Rowley James A, Badr M Safwan
Division of Pulmonary, Critical Care & Sleep Medicine, Harper University Hospital, Wayne State University School of Medicine, 3990 John R, 3 Hudson, Detroit, MI 48201, USA.
Division of Pulmonary, Critical Care & Sleep Medicine, Harper University Hospital, John D. Dingell VAMC, Wayne State University School of Medicine, 3990 John R, 3 Hudson, Detroit, MI 48201, USA.
Sleep Med Clin. 2017 Jun;12(2):221-227. doi: 10.1016/j.jsmc.2017.03.001.

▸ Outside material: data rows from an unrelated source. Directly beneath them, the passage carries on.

Lemma peer_new_fresh : peer_keys s !! x = None.
Proof using Hx. unfold peer_keys. by rewrite lookup_fmap, Hx. Qed.
Lemma peer_new_vdev_key : vdev_keys s !! v = Some (d, vdev_id rv).
Proof using Hv. apply vdev_keys_Some. eauto. Qed.
Lemma peer_new_keys : peer_keys s' = <[x := (v, mac, t)]> (peer_keys s).
Proof. etrans; [apply fmap_insert|done]. Qed.
Lemma peer_new_pdev_keys : pdev_keys s' = pdev_keys s.
Proof. by apply fmap_alter_same. Qed.
Lemma peer_new_vdev_keys : vdev_keys s' = vdev_keys s.
Proof. by apply fmap_alter_same. Qed.
Lemma peer_new_vdev_slot v' : vdev_slot s' v' = vdev_slot s v'.
Proof. unfold vdev_slot. by rewrite peer_new_vdev_keys, peer_new_pdev_keys. Qed.
Lemma peer_new_at : vdev_slot s v = Some (p, vdev_id rv).
Proof using Hv Hdk. unfold vdev_slot. by rewrite peer_new_vdev_key, Hdk. Qed.
Lemma peer_new_peer_slot y : peer_slot s' y = if bool_decide (y = x) then Some (p, k) else peer_slot s y.
Proof using Hv Hdk.
  unfold peer_slot. rewrite peer_new_keys, lookup_insert. case_decide as E1.
  - rewrite bool_decide_eq_true_2 by done. by rewrite peer_new_vdev_slot, peer_new_at.
  - rewrite bool_decide_eq_false_2 by congruence.
    destruct (peer_keys s !! y) as [[[v' m] t']|]; [|done]. by rewrite peer_new_vdev_slot.
Qed.
Lemma peer_new_slot_none : peer_slot s x = None.
Proof using Hx. unfold peer_slot. by rewrite peer_new_fresh. Qed.
Lemma peer_new_holder y : holder s' y = if bool_decide (y = x) then holds_bss t else holder s y.
Proof.
  unfold holder. rewrite peer_new_keys, lookup_insert. case_decide as E1.
  - by rewrite bool_decide_eq_true_2.
  - by rewrite bool_decide_eq_false_2 by congruence.
Qed.
Lemma peer_new_temp y : temp s' y = if bool_decide (y = x) then temporary t else temp s y.
Proof.
  unfold temp. rewrite peer_new_keys, lookup_insert. case_decide as E1.
  - by rewrite bool_decide_eq_true_2.
  - by rewrite bool_decide_eq_false_2 by congruence.
Qed.
Lemma peer_new_count Q Q' b :
  (forall v', Q' v' = Q v') ->
  peers_with s' Q' b = ((if Q v && Bool.eqb (temporary t) b then 1 else 0) + peers_with s Q b)%nat.
Proof using Hx.
  intros HQ. rewrite <- (peers_with_insert s s' Q b x v mac t peer_new_keys peer_new_fresh).
  by apply peers_with_ext.
Qed.
Lemma peer_new_in_psoc q b :
  peers_with s' (in_psoc s' q) b
  = ((if bool_decide (p = q) && Bool.eqb (temporary t) b then 1 else 0)
     + peers_with s (in_psoc s q) b)%nat.
Proof using Hv Hdk Hx.
  rewrite (peer_new_count (in_psoc s q)).
  - unfold in_psoc at 1. by rewrite peer_new_at.
  - intros v'. unfold in_psoc. by rewrite peer_new_vdev_slot.
Qed.
Lemma peer_new_in_pdev q b :
  peers_with s' (in_pdev s' q) b
  = ((if bool_decide (d = q) && Bool.eqb (temporary t) b then 1 else 0)
     + peers_with s (in_pdev s q) b)%nat.
Proof using Hv Hx.
  rewrite (peer_new_count (in_pdev s q)).
  - unfold in_pdev at 1. by rewrite peer_new_vdev_key.
  - intros v'. unfold in_pdev. by rewrite peer_new_vdev_keys.
Qed.

Lemma peer_new_psoc_ok q rq : psocs s' !! q = Some rq -> psoc_ok s' q rq.
Proof using All.
  intros Hq. cbn in Hq. apply lookup_alter_Some in Hq as [(<- & r0 & Hq & ->)|[Hne Hq]].
  - rewrite Hp in Hq. injection Hq as <-.
    destruct (inv_psoc _ _ _ I _ _ Hp) as [H1 H2 H3 H4 H5 H6 H7 H8 H9 H10 H11 H12 H13 H14 H15].
    assert (k < length (peer_hash rp))%nat as Hkl.
    { rewrite H3. unfold WLAN_PEER_HASH, WLAN_PEER_HASHSIZE.
      pose proof (Z.mod_pos_bound (nth 5 mac 0) (Z.of_nat 64)). lia. }
    destruct (lookup_lt_is_Some_2 _ _ Hkl) as [l Hlk].
    assert (x ∉ l) as Hxl.
    { intros Hin. assert (peer_slot s x = Some (p, k)) as Hs by (apply H8; eauto).
      by rewrite peer_new_slot_none in Hs. }
    constructor; cbn; rewrite ?Hlk; try done; cbn;
      rewrite ?peer_new_in_psoc, ?(bool_decide_eq_true_2 (p = p)) by done;
      try (intros; rewrite ?peer_new_pdev_keys, ?peer_new_vdev_slot; done).
    + by rewrite length_insert.
    + intros q y. rewrite peer_new_peer_slot. setoid_rewrite list_lookup_insert.
      case_bool_decide as E1.
      * rewrite E1. split.
        -- intros (l' & Hl' & Hy). case_decide as E2; [by destruct E2 as [<- _]|].
           assert (peer_slot s x = Some (p, q)) as Hs by (apply H8; eauto).
           by rewrite peer_new_slot_none in Hs.
        -- intros [= <-]. rewrite decide_True by done. eexists. split; [done|].
           apply elem_of_app. right. by apply list_elem_of_singleton.
      * rewrite <- H8. case_decide as E2; [|done]. destruct E2 as [<- _]. rewrite Hlk.
        split; intros (l' & [= <-] & Hy).
        -- apply elem_of_app in Hy as [Hy|Hy%list_elem_of_singleton]; [eauto|done].
        -- eexists. split; [done|]. apply elem_of_app. by left.
    + intros q l'. rewrite list_lookup_insert. case_decide; [|apply H9].
      intros [= <-]. apply NoDup_app. split_and!; [by apply (H9 k)| |apply NoDup_singleton].
      by intros y Hy ->%list_elem_of_singleton.
    + rewrite H12. by destruct (temporary t).
    + rewrite H13. by destruct (temporary t).
    + destruct H14. destruct (temporary t); split; lia || done.
    + destruct (temporary t); lia.
  - destruct (inv_psoc _ _ _ I _ _ Hq) as [H1 H2 H3 H4 H5 H6 H7 H8 H9 H10 H11 H12 H13 H14 H15].
    constructor; rewrite ?peer_new_in_psoc, ?(bool_decide_eq_false_2 (p = q)) by done; try done;
      try (intros; rewrite ?peer_new_pdev_keys, ?peer_new_vdev_slot; done).
    intros q' y. rewrite peer_new_peer_slot. case_bool_decide as E1; [|done].
    rewrite E1, H8, peer_new_slot_none. split; [done|congruence].
Qed.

Central sleep apnea and Cheyne-Stokes respiration are commonly observed breathing patterns during sleep in patients with congestive heart failure. Common risk factors are male gender, older age, presence of atrial fibrillation, and daytime hypocapnia. Proposed mechanisms include augmented peripheral and central chemoreceptor sensitivity, which increase ventilator instability during both wakefulness and sleep; diminished cerebrovascular reactivity and increased circulation time, which impair the normal buffering of Paco and hydrogen ions and delay the detection of changes in Paco during sleep; and rostral fluid shifts that predispose to hypocapnia.
中枢性睡眠呼吸暂停和潮式呼吸是充血性心力衰竭患者睡眠期间常见的呼吸模式。常见的危险因素包括男性、老年、房颤的存在以及日间低碳酸血症。提出的机制包括外周和中枢化学感受器敏感性增强,这会增加清醒和睡眠期间的通气不稳定性;脑血管反应性降低和循环时间延长,这会损害对动脉血二氧化碳分压(Paco)和氢离子的正常缓冲,并延迟睡眠期间对Paco变化的检测;以及导致低碳酸血症的头端液体转移。